(Records from a data source)
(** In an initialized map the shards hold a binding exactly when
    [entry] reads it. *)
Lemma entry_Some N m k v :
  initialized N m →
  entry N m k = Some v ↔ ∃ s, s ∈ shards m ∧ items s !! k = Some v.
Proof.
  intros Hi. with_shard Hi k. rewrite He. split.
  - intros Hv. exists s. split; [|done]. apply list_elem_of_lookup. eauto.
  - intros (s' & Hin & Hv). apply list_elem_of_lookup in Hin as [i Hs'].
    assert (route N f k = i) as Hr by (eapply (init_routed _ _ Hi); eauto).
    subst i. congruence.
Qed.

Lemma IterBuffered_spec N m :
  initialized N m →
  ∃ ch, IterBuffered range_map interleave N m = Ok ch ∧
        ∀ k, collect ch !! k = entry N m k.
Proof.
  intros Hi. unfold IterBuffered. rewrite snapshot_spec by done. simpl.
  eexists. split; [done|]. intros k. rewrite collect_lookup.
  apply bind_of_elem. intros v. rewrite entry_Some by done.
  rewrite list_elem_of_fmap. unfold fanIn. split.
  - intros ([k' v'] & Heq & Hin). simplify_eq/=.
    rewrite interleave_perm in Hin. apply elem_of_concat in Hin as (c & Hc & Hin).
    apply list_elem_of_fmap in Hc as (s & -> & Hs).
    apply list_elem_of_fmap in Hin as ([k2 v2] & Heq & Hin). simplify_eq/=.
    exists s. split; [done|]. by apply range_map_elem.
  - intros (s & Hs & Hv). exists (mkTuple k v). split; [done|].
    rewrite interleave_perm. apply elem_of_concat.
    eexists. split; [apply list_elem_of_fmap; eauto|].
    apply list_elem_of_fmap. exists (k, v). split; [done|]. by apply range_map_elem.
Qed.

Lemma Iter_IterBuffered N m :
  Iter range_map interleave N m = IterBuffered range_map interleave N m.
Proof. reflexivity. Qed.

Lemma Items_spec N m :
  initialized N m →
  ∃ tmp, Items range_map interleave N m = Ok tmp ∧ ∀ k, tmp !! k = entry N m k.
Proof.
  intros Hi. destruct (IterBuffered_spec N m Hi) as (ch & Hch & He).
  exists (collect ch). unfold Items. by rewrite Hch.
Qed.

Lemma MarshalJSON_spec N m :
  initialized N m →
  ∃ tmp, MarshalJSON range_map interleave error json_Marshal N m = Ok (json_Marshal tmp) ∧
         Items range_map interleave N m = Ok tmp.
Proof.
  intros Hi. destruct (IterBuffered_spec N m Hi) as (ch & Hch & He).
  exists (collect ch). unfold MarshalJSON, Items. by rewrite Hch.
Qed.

* * *

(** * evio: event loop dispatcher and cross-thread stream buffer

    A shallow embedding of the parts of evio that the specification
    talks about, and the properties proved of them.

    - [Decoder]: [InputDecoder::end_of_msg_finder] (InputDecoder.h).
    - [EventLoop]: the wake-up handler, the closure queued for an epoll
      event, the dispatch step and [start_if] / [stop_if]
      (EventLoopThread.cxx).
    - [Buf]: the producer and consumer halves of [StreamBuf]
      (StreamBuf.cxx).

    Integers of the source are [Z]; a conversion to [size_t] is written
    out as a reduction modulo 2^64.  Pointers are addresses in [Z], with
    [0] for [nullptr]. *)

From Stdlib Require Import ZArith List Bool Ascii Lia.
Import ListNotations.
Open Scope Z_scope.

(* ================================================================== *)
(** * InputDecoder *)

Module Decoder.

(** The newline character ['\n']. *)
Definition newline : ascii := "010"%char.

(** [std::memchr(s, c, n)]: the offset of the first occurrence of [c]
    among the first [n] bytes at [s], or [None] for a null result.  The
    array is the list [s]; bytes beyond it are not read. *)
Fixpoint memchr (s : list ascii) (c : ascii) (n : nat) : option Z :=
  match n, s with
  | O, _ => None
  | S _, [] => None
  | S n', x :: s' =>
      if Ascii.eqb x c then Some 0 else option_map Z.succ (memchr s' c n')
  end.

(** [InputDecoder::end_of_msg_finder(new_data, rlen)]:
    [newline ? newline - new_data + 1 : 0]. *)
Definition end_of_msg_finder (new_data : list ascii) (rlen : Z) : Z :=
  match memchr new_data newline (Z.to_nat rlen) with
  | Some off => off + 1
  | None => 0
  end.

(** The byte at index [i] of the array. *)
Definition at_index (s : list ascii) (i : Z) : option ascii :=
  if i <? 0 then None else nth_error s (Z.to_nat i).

* * *

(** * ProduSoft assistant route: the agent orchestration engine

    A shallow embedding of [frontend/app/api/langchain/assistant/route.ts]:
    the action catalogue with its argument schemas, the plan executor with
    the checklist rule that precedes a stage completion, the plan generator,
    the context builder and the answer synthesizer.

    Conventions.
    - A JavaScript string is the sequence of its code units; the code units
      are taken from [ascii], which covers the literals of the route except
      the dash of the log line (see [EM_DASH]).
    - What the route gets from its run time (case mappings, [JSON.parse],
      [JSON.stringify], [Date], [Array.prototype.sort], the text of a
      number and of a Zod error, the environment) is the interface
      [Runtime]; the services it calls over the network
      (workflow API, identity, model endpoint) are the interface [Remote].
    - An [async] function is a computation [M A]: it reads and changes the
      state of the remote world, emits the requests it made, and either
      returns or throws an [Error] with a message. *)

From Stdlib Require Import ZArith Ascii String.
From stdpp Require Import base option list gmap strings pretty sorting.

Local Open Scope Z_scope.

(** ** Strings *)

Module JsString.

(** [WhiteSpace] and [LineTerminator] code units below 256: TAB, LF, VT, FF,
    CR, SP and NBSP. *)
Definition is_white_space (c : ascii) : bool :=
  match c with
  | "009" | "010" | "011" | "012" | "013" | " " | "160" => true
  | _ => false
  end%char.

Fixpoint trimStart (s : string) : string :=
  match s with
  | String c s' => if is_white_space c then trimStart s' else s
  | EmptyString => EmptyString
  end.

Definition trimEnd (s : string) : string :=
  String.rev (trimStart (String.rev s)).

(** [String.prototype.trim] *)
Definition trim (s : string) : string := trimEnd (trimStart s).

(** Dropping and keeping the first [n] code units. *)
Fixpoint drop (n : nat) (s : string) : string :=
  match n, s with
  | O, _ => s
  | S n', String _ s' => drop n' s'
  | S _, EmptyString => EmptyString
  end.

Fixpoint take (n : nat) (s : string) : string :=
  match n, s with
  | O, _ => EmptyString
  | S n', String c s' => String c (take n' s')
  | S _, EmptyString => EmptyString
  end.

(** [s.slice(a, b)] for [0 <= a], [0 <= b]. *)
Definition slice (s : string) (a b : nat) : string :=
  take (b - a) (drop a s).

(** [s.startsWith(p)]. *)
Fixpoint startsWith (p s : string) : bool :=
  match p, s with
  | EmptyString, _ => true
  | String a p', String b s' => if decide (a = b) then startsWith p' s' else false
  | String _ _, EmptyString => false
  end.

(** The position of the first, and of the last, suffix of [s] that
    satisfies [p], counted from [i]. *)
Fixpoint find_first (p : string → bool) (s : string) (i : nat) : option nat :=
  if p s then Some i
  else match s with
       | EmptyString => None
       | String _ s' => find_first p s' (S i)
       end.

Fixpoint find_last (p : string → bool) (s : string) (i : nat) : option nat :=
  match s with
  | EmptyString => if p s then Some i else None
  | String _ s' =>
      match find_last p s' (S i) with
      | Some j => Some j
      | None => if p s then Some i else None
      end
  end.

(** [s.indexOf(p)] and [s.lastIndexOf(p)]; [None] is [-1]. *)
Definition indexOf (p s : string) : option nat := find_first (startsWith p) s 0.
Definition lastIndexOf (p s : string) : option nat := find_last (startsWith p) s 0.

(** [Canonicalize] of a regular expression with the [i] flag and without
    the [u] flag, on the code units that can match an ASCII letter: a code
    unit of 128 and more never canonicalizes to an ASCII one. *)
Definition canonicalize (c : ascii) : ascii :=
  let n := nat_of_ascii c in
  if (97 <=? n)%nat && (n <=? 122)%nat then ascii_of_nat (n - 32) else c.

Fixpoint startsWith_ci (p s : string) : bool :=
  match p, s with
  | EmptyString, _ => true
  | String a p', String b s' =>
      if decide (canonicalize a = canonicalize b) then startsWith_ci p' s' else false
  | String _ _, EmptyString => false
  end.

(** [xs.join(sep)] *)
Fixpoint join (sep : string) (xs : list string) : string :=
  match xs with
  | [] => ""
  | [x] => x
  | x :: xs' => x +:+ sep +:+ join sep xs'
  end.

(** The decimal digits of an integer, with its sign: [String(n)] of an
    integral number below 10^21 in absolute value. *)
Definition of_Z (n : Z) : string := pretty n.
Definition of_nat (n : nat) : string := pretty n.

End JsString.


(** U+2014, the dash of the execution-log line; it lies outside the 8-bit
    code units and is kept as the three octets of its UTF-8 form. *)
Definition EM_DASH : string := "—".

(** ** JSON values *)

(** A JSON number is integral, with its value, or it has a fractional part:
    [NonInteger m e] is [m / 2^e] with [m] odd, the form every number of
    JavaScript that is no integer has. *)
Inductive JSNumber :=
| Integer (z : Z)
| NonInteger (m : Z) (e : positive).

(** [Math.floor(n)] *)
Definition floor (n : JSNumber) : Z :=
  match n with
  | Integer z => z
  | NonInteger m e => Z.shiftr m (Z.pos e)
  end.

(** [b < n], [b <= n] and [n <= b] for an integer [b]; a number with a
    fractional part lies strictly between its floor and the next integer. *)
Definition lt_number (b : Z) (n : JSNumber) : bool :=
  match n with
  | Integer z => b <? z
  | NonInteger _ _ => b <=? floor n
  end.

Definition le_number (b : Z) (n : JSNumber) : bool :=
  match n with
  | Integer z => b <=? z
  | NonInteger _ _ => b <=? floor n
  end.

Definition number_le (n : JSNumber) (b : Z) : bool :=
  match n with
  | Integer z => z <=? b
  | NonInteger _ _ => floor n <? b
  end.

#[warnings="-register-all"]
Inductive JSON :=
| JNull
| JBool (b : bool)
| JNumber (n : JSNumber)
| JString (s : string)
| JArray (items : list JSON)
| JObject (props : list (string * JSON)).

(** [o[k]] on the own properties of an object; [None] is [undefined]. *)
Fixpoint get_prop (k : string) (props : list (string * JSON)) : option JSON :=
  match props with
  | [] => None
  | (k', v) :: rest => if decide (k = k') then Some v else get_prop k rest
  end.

* Exercise prompt
Scan the entries for lines holding the string "embedding", then copy every one of them.

* Finished exercise
    A shallow embedding of the parts of evio that the specification
    A shallow embedding of [frontend/app/api/langchain/assistant/route.ts]:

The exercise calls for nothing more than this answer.